Ten percent to 20% of children with autoimmune hepatitis (AIH) require second-line therapy to achieve remission. Although current guidelines exist on first-line management, evidence for second-line therapy in treatment-refractory patients is lacking. Our aim was to perform a systematic review and meta-analysis of the efficacy and safety of second-line treatments used in this population.

METHODS

Electronic and manual searches were used to identify potential studies for inclusion. Studies were selected based on reported response rates to second-line therapies in children who failed response to prednisone and azathioprine. Data extraction and risk of bias assessment were performed independently by 2 reviewers. Meta-analysis using weighted estimate of response rates at 6 months was performed for each treatment option.
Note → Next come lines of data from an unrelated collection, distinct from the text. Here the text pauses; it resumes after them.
(* ===== verification/CLIClient.v ===== *)
(** * Setting up the command line client

    [cli/internal/config], [cli/internal/edition], [cli/internal/cache] and the part of
    [cli/cmd/root.go] that makes a client of them: the kubeconfig and the tenant from flags
    or the environment, the edition of the management cluster from its TenantState or its
    definitions, kept in a file for 48 hours, and the types the client knows; and of
    [cli/cmd/ingress.go] the choice of Ingresses and the options from the environment.

    The environment, the reading of a kubeconfig, the home directory and the refusals of
    the file system are parameters; a cache file is its content, [None] when it is not the
    JSON of one. *)

From Stdlib Require Import Ascii.
From S2P Require Import Prelude GoStrings GoCrypto Api GatewayApi Kube ConvAnnotations ConvGateway Manager IngressToGateway CLIIngress CLIPass.
Local Open Scope go_scope.

(** ** [config.go] *)

Record Config := {
  cfg_KubeConfig : string;
  cfg_Tenant : string;
  cfg_TenantNamespace : string;
  cfg_InsecureSkipVerify : bool;
  cfg_Edition : string;
}.

Definition GetTenantNamespace (tenant : string) : string := if HasPrefix tenant "tenant-" then tenant else "tenant-" ⊕ tenant.

Definition ValidateConfig (c : Config) : option string := if bool_decide (cfg_Tenant c = "") then Some "tenant name is required" else None.
Definition IsCE (c : Config) : bool := bool_decide (cfg_Edition c = "CE").

(** [strconv.ParseBool] *)
Definition strconv_ParseBool (s : string) : option bool :=
  if bool_decide (s ∈ ["1"; "t"; "T"; "TRUE"; "true"; "True"]) then Some true
  else if bool_decide (s ∈ ["0"; "f"; "F"; "FALSE"; "false"; "False"]) then Some false
  else None.

(** ** [detector.go] *)

Definition EditionCE : string := "CE".
Definition EditionEE : string := "EE".
Definition EditionUnknown : string := "Unknown".
Definition TenantStateName : string := "default".
Definition IsEE (edition : string) : bool := bool_decide (edition = EditionEE).

Definition extractEditionFromTenantState (tenantState : TenantState) : option string :=
  let edition := ToUpper (ver_Edition (tss_Version (ts_Status tenantState))) in
  if bool_decide (edition ∈ ["EE"; "ENTERPRISE"]) then Some EditionEE
  else if bool_decide (edition ∈ ["CE"; "COMMUNITY"]) then Some EditionCE
  else None.

(** Definitions have no namespace. *)
Definition detectEditionByCRDs : M Cluster string :=
  r ← try (Get CustomResourceDefinition ("", "tunnels.kubelb.k8c.io"));
  mret match r with inl _ => EditionEE | inr _ => EditionCE end.

Definition readTenantState (tenantNamespace : string) : M Cluster (option TenantState) :=
  r ← try (Get TenantState (tenantNamespace, TenantStateName));
  match r with
  | inl tenantState => mret (Some tenantState)
  | inr _ =>
      r ← try (Get TenantState (tenantNamespace, tenantNamespace));
      mret match r with inl tenantState => Some tenantState | inr _ => None end
  end.

(** ** [edition.go] of the cache *)

Definition CacheTTL : Z := 48 * 3600.
Record EditionCache := { ec_Edition : string; ec_Timestamp : Z }.

(** What the command reads and writes: the cluster with the clock, and cache files by path *)
Record Station := { sn_clocked : Clocked; sn_files : gmap string (option EditionCache) }.
Definition stationClock : Lens Station Clocked := {| view := sn_clocked; over t s := {| s with sn_clocked := t |} |}.
#[export] Instance stationClock_laws : LensLaws stationClock.
Proof. split; intros; simpl; try done; by destruct s. Qed.
Definition atCluster {A} (m : M Cluster A) : M Station A := zoom stationClock (inCluster m).

(** [createKubernetesClientWithEditionDetection] registers the types of one edition with the
    client, and a call with a type that is not registered fails. *)
Definition eeCall {S A} (cfg : Config) (kind : string) (call : M S A) : M S A :=
  if IsEE (cfg_Edition cfg) then call else raise (Errorf ("no kind is registered for the type v1alpha1." ⊕ kind ⊕ " in scheme")).

Lemma answers_eeCall {S A} cfg kind (call : M S A) : answers call → answers (eeCall cfg kind call).
Proof. intros Hc. unfold eeCall. destruct (IsEE _); [done|apply answers_raise]. Qed.
Lemma within_eeCall {S A} (R : relation S) `{!PreOrder R} cfg kind (call : M S A) : within R call → within R (eeCall cfg kind call).
Proof. intros Hc. unfold eeCall. destruct (IsEE _); [done|apply within_raise; apply _]. Qed.
Lemma yields_eeCall {S A} Q cfg kind (call : M S A) : yields Q call → yields Q (eeCall cfg kind call).
Proof. intros Hc. unfold eeCall. destruct (IsEE _); [done|by intros ???]. Qed.

Section setup.
(** [os.Getenv]; the current context of a kubeconfig; [os.UserHomeDir]; what a kubeconfig,
    the dynamic client and the file system refuse *)
Context (Getenv : string -> string) (LoadFromFile : string -> result string) (UserHomeDir : result string).
Context (BuildConfigFromFlags : string -> option string) (NewForConfig : option string) (refuses : string -> option string).

Definition resolveKubeConfig (flagValue : string) : result string :=
  if negb (bool_decide (flagValue = "")) then Ok flagValue
  else if negb (bool_decide (Getenv "KUBECONFIG" = "")) then Ok (Getenv "KUBECONFIG")
  else Err "kubeconfig is required: use --kubeconfig flag or KUBECONFIG environment variable".

Definition resolveTenant (flagValue : string) : result string :=
  if negb (bool_decide (flagValue = "")) then Ok flagValue
  else if negb (bool_decide (Getenv "TENANT_NAME" = "")) then Ok (Getenv "TENANT_NAME")
  else Err "tenant name is required: use --tenant flag or TENANT_NAME environment variable".

Definition resolveInsecureSkipVerify : result bool :=
  let envValue := Getenv "KUBELB_INSECURE_SKIP_VERIFY" in
  if bool_decide (envValue = "") then Ok false
  else match strconv_ParseBool envValue with
       | Some value => Ok value
       | None => Err ("invalid value for KUBELB_INSECURE_SKIP_VERIFY: " ⊕ Quote envValue ⊕ " (must be true/false)")
       end.

Definition LoadConfig (kubeconfigFlag tenantFlag : string) : result Config :=
  match resolveKubeConfig kubeconfigFlag with
  | Err msg => Err ("failed to resolve kubeconfig: " ⊕ msg)
  | Ok kubeconfig =>
      match resolveTenant tenantFlag with
      | Err msg => Err ("failed to resolve tenant: " ⊕ msg)
      | Ok tenant =>
          match resolveInsecureSkipVerify with
          | Err msg => Err ("failed to resolve insecure skip verify: " ⊕ msg)
          | Ok insecure =>
              Ok {| cfg_KubeConfig := kubeconfig; cfg_Tenant := tenant; cfg_TenantNamespace := GetTenantNamespace tenant;
                    cfg_InsecureSkipVerify := insecure; cfg_Edition := "" |}
          end
      end
  end.

Definition CreateKubernetesConfig (kubeconfigPath : string) : result unit :=
  if bool_decide (kubeconfigPath = "") then Err "kubeconfig path is required"
  else match BuildConfigFromFlags kubeconfigPath with
       | Some msg => Err ("failed to load kubeconfig from " ⊕ kubeconfigPath ⊕ ": " ⊕ msg)
       | None => Ok tt
       end.

(** *** The edition *)

Definition DetectEdition (tenantNamespace : string) : M Cluster string :=
  match NewForConfig with
  | Some msg => raise (Errorf ("failed to create dynamic client: " ⊕ msg))
  | None =>
      found ← readTenantState tenantNamespace;
      match found ≫= extractEditionFromTenantState with
      | Some edition => mret edition
      | None => detectEditionByCRDs
      end
  end.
Heterogeneity was assessed.

RESULTS

Fifteen studies of 76 pediatric patients with AIH were included in the review. Overall response rates at 6 months were estimated as 36% for mycophenolate mofetil (MMF) (N = 34, 95% confidence interval [CI] (16-57)), and 50% for tacrolimus (N = 4, 95% CI (0-100%)) and 83% for cyclosporine (N = 15, 95% CI (66%-100%)). Adverse effects were most frequent with cyclosporine (64% experiencing at least 1 adverse effect) followed by tacrolimus (54%) and MMF (48%). Pooled estimates of adverse events were 78% for cyclosporine (95% CI (54%-100%)), 42% for tacrolimus (95% CI (0%-85%)) and 45% for MMF (95% CI (25%-68%)). Sensitivity analyses were not performed due to small sample size.

CONCLUSIONS

Cyclosporine had the highest response rate at 6 months in children with standard-treatment-refractory AIH; however, it also had the highest rate of adverse events. MMF was the second most efficacious option with a low adverse effect rate.